• [Work task]
The answer must be every record below, reproduced exactly.

• [Data]
--
(** [research/mutation/cell_contract.py:258-271 _encode] *)
Definition encode_token (token encoding : string) : result string :=
  if (encoding =? "raw")%string then Ok token
  else if (encoding =? "url")%string then Ok (quote token)
  else if (encoding =? "double_url")%string then Ok (quote (quote token))
  else if (encoding =? "unicode_escape")%string then Ok (unicode_escape token)
  else if (encoding =? "html_entity")%string then Ok (html_entities token)
  else if (encoding =? "stacked")%string then Ok (token +:+ ";" +:+ token)
  else Raise (MutationCellContractError "UNKNOWN_ENCODING").

(** [research/mutation/cell_contract.py:274-278 _require_query_fit] *)
Definition require_query_fit (value : string) : result unit :=
  cell_error "PROBE_EXCEEDS_BOUND" if (MAX_QUERY_VALUE_LENGTH <? String.length value)%nat;;
  cell_error "PROBE_INVALID"
    if existsb (Str.contains value) [String "013" ""; String "010" ""; String "000" ""];;
  Ok tt.

(** [research/mutation/cell_contract.py:281-287 _join_path] *)
Definition join_path (base_path segment : string) : result string :=
  let trimmed := Str.rstrip_chars ["/"%char] base_path in
  let trimmed := if Str.starts_with trimmed "/" then trimmed else "/" +:+ trimmed in
  cell_error "PATH_SEGMENT_INVALID"
    if existsb (Str.contains segment) ["/"; String backslash ""; ".."; "%"];;
  Ok (trimmed +:+ "/" +:+ segment).

(** The variables of the request the branches assign. *)
Module CellRequest.
Record t : Type := mk {
  method : string;
  path : string;
  query : list (string * string);
  headers : list (string * string);
  body : option string;
  content_type : option string }.
End CellRequest.

Definition get_request (path : string) (query : list (string * string)) : CellRequest.t :=
  CellRequest.mk "GET" path query [] None None.
Definition post_json (path : string) (query : list (string * string))
    (body : list (string * string)) : CellRequest.t :=
  CellRequest.mk "POST" path query [] (Some (json_texts body)) (Some "application/json").
Definition post_form (path : string) (query : list (string * string)) (body : string)
    : CellRequest.t :=
  CellRequest.mk "POST" path query [] (Some body) (Some "application/x-www-form-urlencoded").

(** [query[k] = v] for each pair, in order. *)
Definition puts (pairs query : list (string * string)) : list (string * string) :=
  foldl (fun d p => dict_put p.1 p.2 d) query pairs.

(** [research/mutation/cell_contract.py:229-255 _apply_input_vector] *)
Definition apply_input_vector (vector encoded base_path : string) (query : list (string * string))
    : result CellRequest.t :=
  let query := dict_put "ros_p" encoded query in
  if (vector =? "query")%string then Ok (get_request base_path query)
  else if (vector =? "path")%string
  then path ← join_path base_path PROBE_TOKEN; Ok (get_request path query)
  else if (vector =? "header")%string
  then Ok (CellRequest.mk "GET" base_path query [("X-Request-Id", Str.take 128 encoded)] None None)
  else if (vector =? "cookie_free")%string
  then Ok (get_request base_path (dict_put "ros_ck" "omit" query))
  else if (vector =? "json_body")%string
  then Ok (post_json base_path query [("ros_p", encoded)])
  else if (vector =? "form_body")%string
  then Ok (post_form base_path query ("ros_p=" +:+ encoded))
  else Raise (MutationCellContractError "UNKNOWN_INPUT_VECTOR").

(** The probe of a family in its encoding, which must fit a query value. *)
Definition probe (token encoding : string) : result string :=
  encoded ← encode_token token encoding;
  _ ← require_query_fit encoded;
  Ok encoded.

(** The branches by family; [dim] reads a required dimension.
    [research/mutation/cell_contract.py:112-216 bind_mutation_matrix_cell] *)
Definition family_request (family_name : string) (dim : string -> string) (base_path : string)
    (query : list (string * string)) : result CellRequest.t :=
  if (family_name =? "SQL_INJECTION")%string then
    encoded ← probe PROBE_TOKEN (dim "encoding");
    apply_input_vector (dim "input_vector") encoded base_path
      (puts [("ros_enc", dim "encoding"); ("ros_dlt", dim "parser_delta")] query)
  else if (family_name =? "SERVER_SIDE_TEMPLATE_INJECTION")%string then
    let engine := dim "template_engine_probe" in
    encoded ← probe ("t" +:+ Str.take 8 engine) (dim "encoding");
    apply_input_vector (if (engine =? "filter_boundary")%string then "json_body" else "query")
      encoded base_path (puts [("ros_enc", dim "encoding"); ("ros_prb", engine)] query)
  else if (family_name =? "FILE_INCLUDE_AND_PATH_TRAVERSAL")%string then
    encoded ← probe PROBE_TOKEN (dim "encoding");
    let vector := dim "path_vector" in
    let query := puts [ ("ros_enc", dim "encoding"); ("ros_nrm", dim "normalization");
                        ("ros_vec", vector); ("ros_p", encoded) ] query in
    if (vector =? "path_param")%string
    then path ← join_path base_path PROBE_TOKEN; Ok (get_request path query)
    else if (vector =? "json_field")%string
    then Ok (post_json base_path query [("ros_p", encoded); ("ros_nrm", dim "normalization")])
    else if (vector =? "multipart_name")%string
    then Ok (post_form base_path query ("ros_p=" +:+ encoded))
    else Ok (get_request base_path query)
  else if (family_name =? "MASS_ASSIGNMENT")%string then
    let query := puts [ ("ros_fld", dim "field_family"); ("ros_role", dim "role");
                        ("ros_st", dim "state_change") ] query in
    if (dim "state_change" =? "write_attempt")%string
    then Ok (post_json base_path query
               (dict_put "ros_role" (dim "role") [(dim "field_family", "1")]))
    else Ok (get_request base_path query)
  else if (family_name =? "JWT_CRYPTO_AND_CLAIM_CONFUSION")%string then
    Ok (get_request base_path (puts [ ("ros_alg", dim "algorithm"); ("ros_key", dim "key_source");
                                      ("ros_clm", dim "claim") ] query))
  else if (family_name =? "CORS_CREDENTIAL_EXFILTRATION_CHAIN")%string then
    Ok (CellRequest.mk "GET" base_path
          (puts [ ("ros_org", dim "origin_variant"); ("ros_crd", dim "credentials");
                  ("ros_snk", dim "data_sink") ] query)
          [("Accept", "application/json")] None None)
  else if (family_name =? "GRAPHQL_AUTHORIZATION_AND_INJECTION")%string then
    Ok (post_json base_path (dict_put "ros_op" (dim "operation_kind") query)
          [ ("ros_op", dim "operation_kind"); ("ros_res", dim "resolver");
            ("ros_id", dim "identity") ])
  else if (family_name =? "DOM_TAINT_AND_CLIENT_SIDE_EXECUTION")%string then
    Ok (get_request base_path (puts [ ("ros_src", dim "source"); ("ros_snk", dim "sink");
                                      ("ros_tok", dim "execution_token") ] query))
  else if (family_name =? "AI_LLM_PROMPT_INJECTION_AND_TOOL_ABUSE")%string then
    Ok (post_json base_path (dict_put "ros_ch" (dim "instruction_channel") query)
          [ ("ros_ch", dim "instruction_channel"); ("ros_ctx", dim "retrieval_context");
            ("ros_tb", dim "tool_boundary") ])
  else Raise (MutationCellContractError "UNKNOWN_MUTATION_FAMILY").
--
• [Result for this task]
(** [research/mutation/cell_contract.py:258-271 _encode] *)
Definition encode_token (token encoding : string) : result string :=
  if (encoding =? "raw")%string then Ok token
  else if (encoding =? "url")%string then Ok (quote token)
  else if (encoding =? "double_url")%string then Ok (quote (quote token))
  else if (encoding =? "unicode_escape")%string then Ok (unicode_escape token)
  else if (encoding =? "html_entity")%string then Ok (html_entities token)
  else if (encoding =? "stacked")%string then Ok (token +:+ ";" +:+ token)
  else Raise (MutationCellContractError "UNKNOWN_ENCODING").

(** [research/mutation/cell_contract.py:274-278 _require_query_fit] *)
Definition require_query_fit (value : string) : result unit :=
  cell_error "PROBE_EXCEEDS_BOUND" if (MAX_QUERY_VALUE_LENGTH <? String.length value)%nat;;
  cell_error "PROBE_INVALID"
    if existsb (Str.contains value) [String "013" ""; String "010" ""; String "000" ""];;
  Ok tt.

(** [research/mutation/cell_contract.py:281-287 _join_path] *)
Definition join_path (base_path segment : string) : result string :=
  let trimmed := Str.rstrip_chars ["/"%char] base_path in
  let trimmed := if Str.starts_with trimmed "/" then trimmed else "/" +:+ trimmed in
  cell_error "PATH_SEGMENT_INVALID"
    if existsb (Str.contains segment) ["/"; String backslash ""; ".."; "%"];;
  Ok (trimmed +:+ "/" +:+ segment).

(** The variables of the request the branches assign. *)
Module CellRequest.
Record t : Type := mk {
  method : string;
  path : string;
  query : list (string * string);
  headers : list (string * string);
  body : option string;
  content_type : option string }.
End CellRequest.

Definition get_request (path : string) (query : list (string * string)) : CellRequest.t :=
  CellRequest.mk "GET" path query [] None None.
Definition post_json (path : string) (query : list (string * string))
    (body : list (string * string)) : CellRequest.t :=
  CellRequest.mk "POST" path query [] (Some (json_texts body)) (Some "application/json").
Definition post_form (path : string) (query : list (string * string)) (body : string)
    : CellRequest.t :=
  CellRequest.mk "POST" path query [] (Some body) (Some "application/x-www-form-urlencoded").

(** [query[k] = v] for each pair, in order. *)
Definition puts (pairs query : list (string * string)) : list (string * string) :=
  foldl (fun d p => dict_put p.1 p.2 d) query pairs.

(** [research/mutation/cell_contract.py:229-255 _apply_input_vector] *)
Definition apply_input_vector (vector encoded base_path : string) (query : list (string * string))
    : result CellRequest.t :=
  let query := dict_put "ros_p" encoded query in
  if (vector =? "query")%string then Ok (get_request base_path query)
  else if (vector =? "path")%string
  then path ← join_path base_path PROBE_TOKEN; Ok (get_request path query)
  else if (vector =? "header")%string
  then Ok (CellRequest.mk "GET" base_path query [("X-Request-Id", Str.take 128 encoded)] None None)
  else if (vector =? "cookie_free")%string
  then Ok (get_request base_path (dict_put "ros_ck" "omit" query))
  else if (vector =? "json_body")%string
  then Ok (post_json base_path query [("ros_p", encoded)])
  else if (vector =? "form_body")%string
  then Ok (post_form base_path query ("ros_p=" +:+ encoded))
  else Raise (MutationCellContractError "UNKNOWN_INPUT_VECTOR").

(** The probe of a family in its encoding, which must fit a query value. *)
Definition probe (token encoding : string) : result string :=
  encoded ← encode_token token encoding;
  _ ← require_query_fit encoded;
  Ok encoded.

(** The branches by family; [dim] reads a required dimension.
    [research/mutation/cell_contract.py:112-216 bind_mutation_matrix_cell] *)
Definition family_request (family_name : string) (dim : string -> string) (base_path : string)
    (query : list (string * string)) : result CellRequest.t :=
  if (family_name =? "SQL_INJECTION")%string then
    encoded ← probe PROBE_TOKEN (dim "encoding");
    apply_input_vector (dim "input_vector") encoded base_path
      (puts [("ros_enc", dim "encoding"); ("ros_dlt", dim "parser_delta")] query)
  else if (family_name =? "SERVER_SIDE_TEMPLATE_INJECTION")%string then
    let engine := dim "template_engine_probe" in
    encoded ← probe ("t" +:+ Str.take 8 engine) (dim "encoding");
    apply_input_vector (if (engine =? "filter_boundary")%string then "json_body" else "query")
      encoded base_path (puts [("ros_enc", dim "encoding"); ("ros_prb", engine)] query)
  else if (family_name =? "FILE_INCLUDE_AND_PATH_TRAVERSAL")%string then
    encoded ← probe PROBE_TOKEN (dim "encoding");
    let vector := dim "path_vector" in
    let query := puts [ ("ros_enc", dim "encoding"); ("ros_nrm", dim "normalization");
                        ("ros_vec", vector); ("ros_p", encoded) ] query in
    if (vector =? "path_param")%string
    then path ← join_path base_path PROBE_TOKEN; Ok (get_request path query)
    else if (vector =? "json_field")%string
    then Ok (post_json base_path query [("ros_p", encoded); ("ros_nrm", dim "normalization")])
    else if (vector =? "multipart_name")%string
    then Ok (post_form base_path query ("ros_p=" +:+ encoded))
    else Ok (get_request base_path query)
  else if (family_name =? "MASS_ASSIGNMENT")%string then
    let query := puts [ ("ros_fld", dim "field_family"); ("ros_role", dim "role");
                        ("ros_st", dim "state_change") ] query in
    if (dim "state_change" =? "write_attempt")%string
    then Ok (post_json base_path query
               (dict_put "ros_role" (dim "role") [(dim "field_family", "1")]))
    else Ok (get_request base_path query)
  else if (family_name =? "JWT_CRYPTO_AND_CLAIM_CONFUSION")%string then
    Ok (get_request base_path (puts [ ("ros_alg", dim "algorithm"); ("ros_key", dim "key_source");
                                      ("ros_clm", dim "claim") ] query))
  else if (family_name =? "CORS_CREDENTIAL_EXFILTRATION_CHAIN")%string then
    Ok (CellRequest.mk "GET" base_path
          (puts [ ("ros_org", dim "origin_variant"); ("ros_crd", dim "credentials");
                  ("ros_snk", dim "data_sink") ] query)
          [("Accept", "application/json")] None None)
  else if (family_name =? "GRAPHQL_AUTHORIZATION_AND_INJECTION")%string then
    Ok (post_json base_path (dict_put "ros_op" (dim "operation_kind") query)
          [ ("ros_op", dim "operation_kind"); ("ros_res", dim "resolver");
            ("ros_id", dim "identity") ])
  else if (family_name =? "DOM_TAINT_AND_CLIENT_SIDE_EXECUTION")%string then
    Ok (get_request base_path (puts [ ("ros_src", dim "source"); ("ros_snk", dim "sink");
                                      ("ros_tok", dim "execution_token") ] query))
  else if (family_name =? "AI_LLM_PROMPT_INJECTION_AND_TOOL_ABUSE")%string then
    Ok (post_json base_path (dict_put "ros_ch" (dim "instruction_channel") query)
          [ ("ros_ch", dim "instruction_channel"); ("ros_ctx", dim "retrieval_context");
            ("ros_tb", dim "tool_boundary") ])
  else Raise (MutationCellContractError "UNKNOWN_MUTATION_FAMILY").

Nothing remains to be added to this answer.